[What to do]
Give back exactly the stretch of data below from the line holding "Proof. unfold PostErrEndTask." through the line holding "intros Hcb.", both ends included, and leave the remaining lines out.

[Material for this task]

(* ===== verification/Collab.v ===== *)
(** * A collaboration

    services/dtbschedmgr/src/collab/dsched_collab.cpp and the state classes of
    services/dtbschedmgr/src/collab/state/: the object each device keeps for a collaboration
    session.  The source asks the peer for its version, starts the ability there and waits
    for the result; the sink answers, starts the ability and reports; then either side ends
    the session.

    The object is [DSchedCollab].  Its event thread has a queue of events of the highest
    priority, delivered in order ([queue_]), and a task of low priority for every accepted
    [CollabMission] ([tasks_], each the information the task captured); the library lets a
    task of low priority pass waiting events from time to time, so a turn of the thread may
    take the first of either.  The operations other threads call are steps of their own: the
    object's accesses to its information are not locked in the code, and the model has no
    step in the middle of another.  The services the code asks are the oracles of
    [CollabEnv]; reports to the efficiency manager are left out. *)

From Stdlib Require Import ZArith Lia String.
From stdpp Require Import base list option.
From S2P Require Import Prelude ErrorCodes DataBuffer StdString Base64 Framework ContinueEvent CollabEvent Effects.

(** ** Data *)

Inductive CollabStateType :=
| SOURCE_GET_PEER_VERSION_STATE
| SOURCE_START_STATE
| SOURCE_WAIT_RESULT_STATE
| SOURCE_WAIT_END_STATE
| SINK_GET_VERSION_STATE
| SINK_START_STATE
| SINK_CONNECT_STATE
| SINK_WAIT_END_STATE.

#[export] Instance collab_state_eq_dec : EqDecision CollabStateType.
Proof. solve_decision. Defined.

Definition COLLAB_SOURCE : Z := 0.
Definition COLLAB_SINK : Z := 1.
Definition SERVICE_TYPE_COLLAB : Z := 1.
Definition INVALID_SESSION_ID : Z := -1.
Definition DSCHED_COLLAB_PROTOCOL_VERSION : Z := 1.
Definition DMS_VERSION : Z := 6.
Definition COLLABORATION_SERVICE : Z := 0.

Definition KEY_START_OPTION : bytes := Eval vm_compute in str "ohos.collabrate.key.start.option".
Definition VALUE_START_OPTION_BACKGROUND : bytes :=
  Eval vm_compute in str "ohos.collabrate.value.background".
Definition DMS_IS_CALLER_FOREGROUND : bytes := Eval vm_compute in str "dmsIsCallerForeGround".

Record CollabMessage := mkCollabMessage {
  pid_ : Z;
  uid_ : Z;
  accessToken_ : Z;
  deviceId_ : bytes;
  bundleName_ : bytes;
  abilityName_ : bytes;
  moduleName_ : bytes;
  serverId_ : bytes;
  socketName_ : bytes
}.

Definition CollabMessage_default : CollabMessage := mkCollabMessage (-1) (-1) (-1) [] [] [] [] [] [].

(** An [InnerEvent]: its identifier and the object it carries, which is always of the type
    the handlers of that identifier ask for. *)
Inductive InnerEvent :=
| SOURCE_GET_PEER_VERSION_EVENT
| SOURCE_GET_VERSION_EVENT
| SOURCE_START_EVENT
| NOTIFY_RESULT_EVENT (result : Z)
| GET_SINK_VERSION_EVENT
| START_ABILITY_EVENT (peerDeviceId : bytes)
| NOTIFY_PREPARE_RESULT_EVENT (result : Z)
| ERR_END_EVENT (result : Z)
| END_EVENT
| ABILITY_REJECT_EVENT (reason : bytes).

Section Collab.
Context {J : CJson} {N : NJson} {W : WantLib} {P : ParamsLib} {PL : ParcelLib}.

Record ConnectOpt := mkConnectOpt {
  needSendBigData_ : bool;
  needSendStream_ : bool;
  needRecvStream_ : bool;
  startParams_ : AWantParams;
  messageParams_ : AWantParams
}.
==
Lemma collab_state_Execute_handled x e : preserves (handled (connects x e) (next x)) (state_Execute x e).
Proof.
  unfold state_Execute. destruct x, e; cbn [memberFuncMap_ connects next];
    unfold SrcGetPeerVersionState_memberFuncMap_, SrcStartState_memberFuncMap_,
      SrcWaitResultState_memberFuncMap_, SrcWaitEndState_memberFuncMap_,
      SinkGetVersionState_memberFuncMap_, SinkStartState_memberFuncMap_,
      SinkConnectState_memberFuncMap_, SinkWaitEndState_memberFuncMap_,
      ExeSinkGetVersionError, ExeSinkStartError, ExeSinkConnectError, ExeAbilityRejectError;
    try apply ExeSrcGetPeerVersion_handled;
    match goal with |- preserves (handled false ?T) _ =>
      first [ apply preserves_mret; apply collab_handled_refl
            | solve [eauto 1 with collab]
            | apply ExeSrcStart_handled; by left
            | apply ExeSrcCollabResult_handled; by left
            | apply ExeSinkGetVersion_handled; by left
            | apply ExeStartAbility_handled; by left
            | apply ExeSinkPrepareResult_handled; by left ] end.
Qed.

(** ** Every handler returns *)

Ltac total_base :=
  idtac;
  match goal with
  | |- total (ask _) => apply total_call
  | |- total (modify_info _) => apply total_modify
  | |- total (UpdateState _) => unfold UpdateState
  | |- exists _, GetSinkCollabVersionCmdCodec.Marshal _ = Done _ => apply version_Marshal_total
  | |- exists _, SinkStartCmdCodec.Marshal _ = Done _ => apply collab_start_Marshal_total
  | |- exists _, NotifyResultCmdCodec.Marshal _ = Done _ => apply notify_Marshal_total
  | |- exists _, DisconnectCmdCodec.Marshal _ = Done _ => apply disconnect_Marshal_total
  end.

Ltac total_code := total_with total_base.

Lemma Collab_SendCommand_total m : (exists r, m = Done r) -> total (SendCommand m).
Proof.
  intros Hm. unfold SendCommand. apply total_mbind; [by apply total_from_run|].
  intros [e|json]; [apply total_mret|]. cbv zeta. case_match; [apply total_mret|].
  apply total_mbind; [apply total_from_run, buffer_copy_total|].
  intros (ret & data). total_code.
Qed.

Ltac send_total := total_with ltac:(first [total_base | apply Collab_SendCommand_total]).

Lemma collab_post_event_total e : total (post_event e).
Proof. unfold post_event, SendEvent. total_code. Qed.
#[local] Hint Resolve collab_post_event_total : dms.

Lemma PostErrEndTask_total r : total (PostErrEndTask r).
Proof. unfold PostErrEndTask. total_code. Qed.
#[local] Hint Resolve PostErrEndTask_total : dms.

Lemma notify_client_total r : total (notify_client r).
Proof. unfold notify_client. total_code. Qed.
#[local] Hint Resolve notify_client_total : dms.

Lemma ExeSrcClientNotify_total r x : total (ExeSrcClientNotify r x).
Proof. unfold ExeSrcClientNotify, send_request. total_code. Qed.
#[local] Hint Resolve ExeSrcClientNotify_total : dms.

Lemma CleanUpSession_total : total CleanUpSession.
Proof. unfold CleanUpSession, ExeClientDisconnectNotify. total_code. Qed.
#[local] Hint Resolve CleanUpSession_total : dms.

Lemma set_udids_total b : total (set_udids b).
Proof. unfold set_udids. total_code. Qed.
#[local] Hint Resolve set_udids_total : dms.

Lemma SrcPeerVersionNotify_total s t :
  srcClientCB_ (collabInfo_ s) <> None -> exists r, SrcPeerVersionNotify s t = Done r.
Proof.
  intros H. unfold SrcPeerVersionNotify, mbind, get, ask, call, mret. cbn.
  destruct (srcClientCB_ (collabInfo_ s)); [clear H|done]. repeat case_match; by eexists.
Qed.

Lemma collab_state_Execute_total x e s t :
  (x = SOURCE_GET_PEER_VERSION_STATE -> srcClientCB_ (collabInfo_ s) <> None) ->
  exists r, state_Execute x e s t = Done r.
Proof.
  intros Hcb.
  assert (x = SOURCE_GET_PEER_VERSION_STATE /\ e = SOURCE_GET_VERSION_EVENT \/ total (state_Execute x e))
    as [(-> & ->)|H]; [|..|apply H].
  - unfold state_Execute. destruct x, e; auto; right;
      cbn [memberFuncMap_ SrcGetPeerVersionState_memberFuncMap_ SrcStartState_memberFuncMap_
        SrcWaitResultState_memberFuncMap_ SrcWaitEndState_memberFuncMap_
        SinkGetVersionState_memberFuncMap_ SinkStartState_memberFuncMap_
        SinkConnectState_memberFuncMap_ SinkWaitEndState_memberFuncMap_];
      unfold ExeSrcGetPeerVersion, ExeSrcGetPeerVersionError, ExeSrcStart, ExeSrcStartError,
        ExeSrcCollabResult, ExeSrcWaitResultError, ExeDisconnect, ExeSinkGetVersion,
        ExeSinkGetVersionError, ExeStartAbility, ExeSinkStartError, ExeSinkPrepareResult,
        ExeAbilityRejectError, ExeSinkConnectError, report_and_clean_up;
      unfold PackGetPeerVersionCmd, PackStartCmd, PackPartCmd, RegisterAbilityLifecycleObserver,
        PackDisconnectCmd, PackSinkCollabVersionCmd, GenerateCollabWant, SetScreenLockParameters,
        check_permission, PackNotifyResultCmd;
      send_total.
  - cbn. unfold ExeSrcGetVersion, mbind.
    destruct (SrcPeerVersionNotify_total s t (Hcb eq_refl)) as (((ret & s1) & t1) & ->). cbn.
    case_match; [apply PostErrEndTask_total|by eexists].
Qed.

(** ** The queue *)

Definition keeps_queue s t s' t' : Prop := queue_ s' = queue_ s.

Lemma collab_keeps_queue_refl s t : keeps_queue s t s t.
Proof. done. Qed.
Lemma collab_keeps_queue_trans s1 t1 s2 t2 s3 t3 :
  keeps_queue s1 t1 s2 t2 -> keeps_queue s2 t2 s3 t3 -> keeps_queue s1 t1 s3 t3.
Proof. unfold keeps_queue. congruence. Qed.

[Answer for the task]
Proof. unfold PostErrEndTask. total_code. Qed.
#[local] Hint Resolve PostErrEndTask_total : dms.

Lemma notify_client_total r : total (notify_client r).
Proof. unfold notify_client. total_code. Qed.
#[local] Hint Resolve notify_client_total : dms.

Lemma ExeSrcClientNotify_total r x : total (ExeSrcClientNotify r x).
Proof. unfold ExeSrcClientNotify, send_request. total_code. Qed.
#[local] Hint Resolve ExeSrcClientNotify_total : dms.

Lemma CleanUpSession_total : total CleanUpSession.
Proof. unfold CleanUpSession, ExeClientDisconnectNotify. total_code. Qed.
#[local] Hint Resolve CleanUpSession_total : dms.

Lemma set_udids_total b : total (set_udids b).
Proof. unfold set_udids. total_code. Qed.
#[local] Hint Resolve set_udids_total : dms.

Lemma SrcPeerVersionNotify_total s t :
  srcClientCB_ (collabInfo_ s) <> None -> exists r, SrcPeerVersionNotify s t = Done r.
Proof.
  intros H. unfold SrcPeerVersionNotify, mbind, get, ask, call, mret. cbn.
  destruct (srcClientCB_ (collabInfo_ s)); [clear H|done]. repeat case_match; by eexists.
Qed.

Lemma collab_state_Execute_total x e s t :
  (x = SOURCE_GET_PEER_VERSION_STATE -> srcClientCB_ (collabInfo_ s) <> None) ->
  exists r, state_Execute x e s t = Done r.
Proof.
  intros Hcb.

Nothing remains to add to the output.